Without state protection, our freedoms are jeopardised. Freedom includes, for example, being able to move around in public without being threatened. What use is personal freedom of movement if nobody dares to leave the house and go out into the street? We can exercise our freedoms ourselves, but we cannot create the conditions for them ourselves. The modern understanding of freedom is twofold: Negative freedom is directed against unauthorised encroachment by others. For example, freedom of conscience and religion protects one's own convictions and beliefs from indoctrination and persecution by dissenters and people of other faiths. Positive freedom formulates the entitlements to which every person is entitled. Human rights define such basic rights and goods, such as personal protection, food, shelter, education and healthcare. Although every person is free as a human being, the state must create the conditions so that its citizens can actually live in freedom.
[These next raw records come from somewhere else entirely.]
(** ** Workers that return *)

(** X19.  Without a duration every worker is out of its loop after
    [Count] evaluations of the loop condition that hold and one that
    does not, whatever the transport, the clock, the limiters and the
    context do. *)
Theorem counted_mode_returns {R : Type} `{Prng R} (fuel : nat) (b0 b : Benchmark)
    (ctx : Ctx) (wd : World) (ws : list (Exit * Worker R))
    (Hrun : Run fuel b0 ctx wd = Ok ws)
    (Hinit : init (wd_net wd) b0 = Ok b)
    (Hdur : Duration b = 0)
    (Hcount : Count b < 2 ^ 63)
    (Hfuel : (Z.to_nat (Count b) < fuel)%nat) :
  Forall (fun ew => fst ew <> Running) ws.
Proof.
  apply (Run_each fuel b0 ctx wd ws _ Hrun). intros b' questions wid Hi Hq.
  rewrite Hinit in Hi. injection Hi as <-. unfold worker.
  apply outer_counted_returns; try assumption; [lia|].
  rewrite Z.sub_0_r. exact Hfuel.
Qed.

(** X19, witness: scenario 1 with a transport that fails every query. *)
Lemma counted_mode_returns_witness :
  exists (b : Benchmark) (ws : list (Exit * Worker Z)),
    init Scenario.net Scenario.six = Ok b /\
    Run 4 Scenario.six Background (Scenario.world Scenario.failed) = Ok ws /\
    Forall (fun ew => fst ew <> Running) ws.
Proof.
  pose (wd := Scenario.world Scenario.failed).
  destruct (init (wd_net wd) Scenario.six) as [b|] eqn:Hinit;
    [|vm_compute in Hinit; discriminate].
  destruct (Run (R := Z) 4 Scenario.six Background wd) as [ws|] eqn:Hrun;
    [|vm_compute in Hrun; discriminate].
  exists b, ws. split; [exact Hinit|]. split; [exact Hrun|].
  assert (Hb : Duration b = 0 /\ Count b = 3).
  { vm_compute in Hinit. injection Hinit as <-. split; reflexivity. }
  destruct Hb as (Hd & Hc).
  apply (counted_mode_returns 4 Scenario.six b Background wd ws Hrun Hinit Hd).
  - rewrite Hc. reflexivity.
  - rewrite Hc. cbn. lia.
Defined.






Lemma worker_cancelled_at_start {R : Type} `{Prng R} tb b c env fuel qs ts now wid :
  (forall k, ctxErr c (t_check (env k)) = true) ->
  let r := worker (R := R) tb b c env fuel qs ts now wid in
  st (snd r) = [] /\
  (fst r = Running \/ (fst r = LoopDone /\ Duration b = 0) \/ fst r = ReturnedCancelled).
Proof.
  intros Hc.
  pose proof (worker_inv tb b c env
                (fun w => st w = [])
                (fun e w => e = ReturnedCancelled /\ st w = [])) as Hw.
  match type of Hw with ?A -> _ => assert (Hs : A) end.
  { intros q qt w Hw0.
    destruct (step_cancelled tb b c q qt (env (passes w)) w (Hc _)) as (w' & -> & E).
    split; [reflexivity | congruence]. }
  specialize (Hw Hs fuel qs ts now wid eq_refl). cbv zeta in Hw |- *.
  destruct Hw as [(E & A) | [(E & A & D) | (_ & _ & E & A)]]; auto 10.
Qed.

(** X22.  A run under a context that is already cancelled when the
    workers start sends nothing: no worker records a query, and a worker
    is in its loop, left it by the loop condition or returned at the
    head of its first pass. *)
Theorem cancelled_context_records_nothing {R : Type} `{Prng R} (fuel : nat)
    (b0 : Benchmark) (ctx : Ctx) (wd : World) (ws : list (Exit * Worker R)) (T : Z)
    (Hrun : Run fuel b0 ctx wd = Ok ws)
    (Hcancel : ctx_cancelled_at ctx = Some T)
    (Hclock : forall wid k, T <= t_check (wd_worker_env wd wid k)) :
  Forall (fun ew =>
            st (snd ew) = [] /\
            (fst ew = Running \/ fst ew = LoopDone \/ fst ew = ReturnedCancelled)) ws.
Proof.
  apply (Run_each fuel b0 ctx wd ws _ Hrun). intros b questions wid Hi Hq.
  destruct (shared_ctx_cancelled b ctx wd T Hcancel) as (T' & Hc & HT).
  pose proof (worker_cancelled_at_start (wd_tables wd) b (shared_ctx b ctx wd)
                (wd_worker_env wd wid) fuel questions
                (map (Dns.StringToType (wd_tables wd)) (Types b))
                (wd_worker_now wd wid) (Z.of_nat wid)) as Hw.
  cbv zeta in Hw. destruct Hw as (A & B).
  { intros k. eapply ctxErr_after; [exact Hc|]. specialize (Hclock wid k). lia. }
  split; [exact A|]. destruct B as [B | [[B _] | B]]; auto.
Qed.

(** X22, witness: scenario 1 under a context cancelled at instant 0. *)
Lemma cancelled_context_records_nothing_witness :
  exists ws : list (Exit * Worker Z),
    Run 4 Scenario.six Cases.cancelled_before (Scenario.world Scenario.answered) = Ok ws /\
    Forall (fun ew => st (snd ew) = []) ws.
Proof.
  pose (wd := Scenario.world Scenario.answered).
  destruct (Run (R := Z) 4 Scenario.six Cases.cancelled_before wd) as [ws|] eqn:Hrun;
    [|vm_compute in Hrun; discriminate].
  exists ws. split; [exact Hrun|].
  eapply Forall_impl;
    [|apply (cancelled_context_records_nothing 4 Scenario.six Cases.cancelled_before wd ws 0
               Hrun eq_refl)].
  - intros ew [Hs _]. exact Hs.
  - intros wid k. unfold wd, Scenario.world, Scenario.answered, Scenario.pass.
    cbn [wd_now wd_worker_env t_check]. lia.
Defined.

(** X23.  A negative duration cancels the shared context as it is made:
    under a caller's context without a deadline no worker records a
    query, and a worker is in its loop or returned at the head of its
    first pass. *)
Theorem negative_duration_records_nothing {R : Type} `{Prng R} (fuel : nat)
    (b0 : Benchmark) (ctx : Ctx) (wd : World) (ws : list (Exit * Worker R))
    (Hrun : Run fuel b0 ctx wd = Ok ws)
    (Hdur : Duration b0 < 0)
    (Hdl : ctx_deadline ctx = None)
    (Hclock : forall wid k, wd_now wd <= t_check (wd_worker_env wd wid k)) :
  Forall (fun ew =>
            st (snd ew) = [] /\ (fst ew = Running \/ fst ew = ReturnedCancelled)) ws.
Proof.
  apply (Run_each fuel b0 ctx wd ws _ Hrun). intros b questions wid Hi Hq.
  assert (Hd : Duration b = Duration b0).
  { apply init_inv in Hi as (F & _). unfold_frozen. assumption. }
  rewrite <- Hd in Hdur.
  destruct (shared_ctx_negative b ctx wd Hdur Hdl) as (T & Hc & HT).
  pose proof (worker_cancelled_at_start (wd_tables wd) b (shared_ctx b ctx wd)
                (wd_worker_env wd wid) fuel questions
                (map (Dns.StringToType (wd_tables wd)) (Types b))
                (wd_worker_now wd wid) (Z.of_nat wid)) as Hw.
  cbv zeta in Hw. destruct Hw as (A & B).
  { intros k. eapply ctxErr_after; [exact Hc|]. specialize (Hclock wid k). lia. }
  split; [exact A|]. destruct B as [B | [[_ B] | B]]; auto. lia.
Qed.

(** X23, witness: a duration of -1 s. *)
Lemma negative_duration_records_nothing_witness :
  Duration Cases.negative_duration < 0 /\
  exists ws : list (Exit * Worker Z),
    Run 4 Cases.negative_duration Background (Scenario.world Scenario.answered) = Ok ws /\
    Forall (fun ew => st (snd ew) = []) ws.
Proof.
  split; [reflexivity|].
  pose (wd := Scenario.world Scenario.answered).
  destruct (Run (R := Z) 4 Cases.negative_duration Background wd) as [ws|] eqn:Hrun;
    [|vm_compute in Hrun; discriminate].
  exists ws. split; [exact Hrun|].
  eapply Forall_impl;
    [|apply (negative_duration_records_nothing 4 Cases.negative_duration Background wd ws
               Hrun eq_refl eq_refl)].
  - intros ew [Hs _]. exact Hs.
  - intros wid k. unfold wd, Scenario.world, Scenario.answered, Scenario.pass.
    cbn [wd_now wd_worker_env t_check]. lia.
Defined.

(** ** The order of the queries *)

Section Order.
Context {R : Type} `{Prng R}.
Variable tb : Dns.Tables.
Variable b : Benchmark.
Variable ctx : Ctx.
Hypothesis Hranges : Prng_ranges.
Hypothesis Hnorm : Normalised b.
Hypothesis Hprob : (1 <= Probability b)%Q.
Hypothesis Htimeout : 0 <= RequestTimeout b.
Hypothesis Halive : ctx_cancelled_at ctx = None.
Variable env : nat -> Obs.
Hypothesis Hquiet : forall k, quiet b ctx (env k).

Lemma step_order q qt (w : Worker R) :
  exists w', step tb b ctx q qt (env (passes w)) w = Next w' /\
             asked_in (st w') = (asked_in (st w) ++ [asked_question (q, qt)])%list.
Proof.
  destruct (step_quiet tb b ctx Hranges Hnorm Hprob Htimeout Halive q qt
              (env (passes w)) w (Hquiet _)) as (w' & Hs & Hl & _).
  exists w'. split; [exact Hs|].
  pose proof (step_cases tb b ctx q qt (env (passes w)) w) as [_ Hc].
  rewrite Hs in Hc. cbn [flow_state] in Hc.
  destruct Hc as [E | (r & E & Hr & _)].
  - rewrite E in Hl. lia.
  - rewrite E. unfold asked_in. rewrite map_app. cbn [map]. f_equal. f_equal.
    destruct Hr as (Hb & _). apply buildRequest_Questions in Hb. exact Hb.
Qed.

Lemma for_types_order q ts (w : Worker R) :
  exists w', for_types tb b ctx env q ts w = Next w' /\
             asked_in (st w') =
             (asked_in (st w) ++ map asked_question (map (fun qt => (q, qt)) ts))%list.
Proof.
  revert w. induction ts as [|qt ts IH]; intros w; cbn [for_types map].
  - exists w. split; [reflexivity|]. now rewrite app_nil_r.
  - destruct (step_order q qt w) as (w1 & -> & E1).
    destruct (IH w1) as (w2 & -> & E2). exists w2. split; [reflexivity|].
    rewrite E2, E1, <- app_assoc. reflexivity.
Qed.

Lemma for_questions_order qs ts (w : Worker R) :
  exists w', for_questions tb b ctx env qs ts w = Next w' /\
             asked_in (st w') = (asked_in (st w) ++ map asked_question (asked qs ts))%list.
Proof.
  revert w. induction qs as [|q qs IH]; intros w; cbn [for_questions asked flat_map map].
  - exists w. split; [reflexivity|]. now rewrite app_nil_r.
  - destruct (for_types_order q ts w) as (w1 & -> & E1).
    destruct (IH w1) as (w2 & -> & E2). exists w2. split; [reflexivity|].
    rewrite E2, E1, map_app, <- app_assoc. reflexivity.
Qed.

Lemma outer_order fuel qs ts i (w : Worker R) :
  Duration b = 0 -> Count b < 2 ^ 63 -> 0 <= i ->
  (Z.to_nat (Count b - i) < fuel)%nat ->
  exists w', outer tb b ctx env fuel qs ts i w = (LoopDone, w') /\
             asked_in (st w') =
             (asked_in (st w)
              ++ List.concat (repeat (map asked_question (asked qs ts)) (Z.to_nat (Count b - i))))%list.
Proof.
  intros HD HC. revert i w. induction fuel as [|fuel IH]; intros i w Hi Hf; [lia|].
  cbn [outer]. rewrite HD. cbn [Z.eqb negb]. rewrite orb_false_r.
  destruct (i <? Count b) eqn:Hlt.
  - apply Z.ltb_lt in Hlt.
    destruct (for_questions_order qs ts w) as (w1 & -> & E1).
    rewrite incr64_small by lia.
    destruct (IH (i + 1) w1 ltac:(lia) ltac:(lia)) as (w2 & -> & E2).
    exists w2. split; [reflexivity|]. rewrite E2, E1, <- app_assoc. f_equal.
    replace (Z.to_nat (Count b - i)) with (S (Z.to_nat (Count b - (i + 1)))) by lia.
    reflexivity.
  - apply Z.ltb_ge in Hlt. exists w. split; [reflexivity|].
    replace (Z.to_nat (Count b - i)) with O by lia. cbn. now rewrite app_nil_r.
Qed.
The unspectacular connection between security and freedom in democratic constitutional states usually only becomes apparent when freedoms are restricted for the sake of security - beyond a normal level. According to Article 36 of the Federal Constitution, restrictions on fundamental rights must (1) be based on the law, (2) be in the public interest and (3) be proportionate. The public interest and proportionality are not fixed parameters, but depend on the perception and assessment of current insecurity situations. This makes every security policy sweat. After all, it has to decide and act in the present in order to prevent an event that does not currently exist but may occur in the future. We are talking about developments or scenarios that have not yet materialised, and possibly will not materialise, but which, if they do occur, can no longer be responded to. The more real and serious society perceives a danger or threat to be, the greater its approval of security measures that restrict freedom. The high level of social approval for state coronavirus restrictions at the beginning of the pandemic later declined as the assessment of the threat situation between the state and society diverged. The state measures no longer satisfied the fundamental liberal principle that it is not freedoms but restrictions on freedoms that must be justified. This reflects the difference between dangers and risks. While dangers are fateful misfortunes that cannot be acted upon, risks are controllable events that are entered into for the sake of an advantage or avoided out of caution. The success of modern civilisations is reflected in the scientific and technological possibilities - such as medicine and biotechnologies - to transform dangers into risks. As a result, freedom of action is constantly expanding. The price for this is an enormous increase in the burden of decision-making and responsibility. This is because, unlike dangers, taking and avoiding risks involves human judgement, decision-making and action.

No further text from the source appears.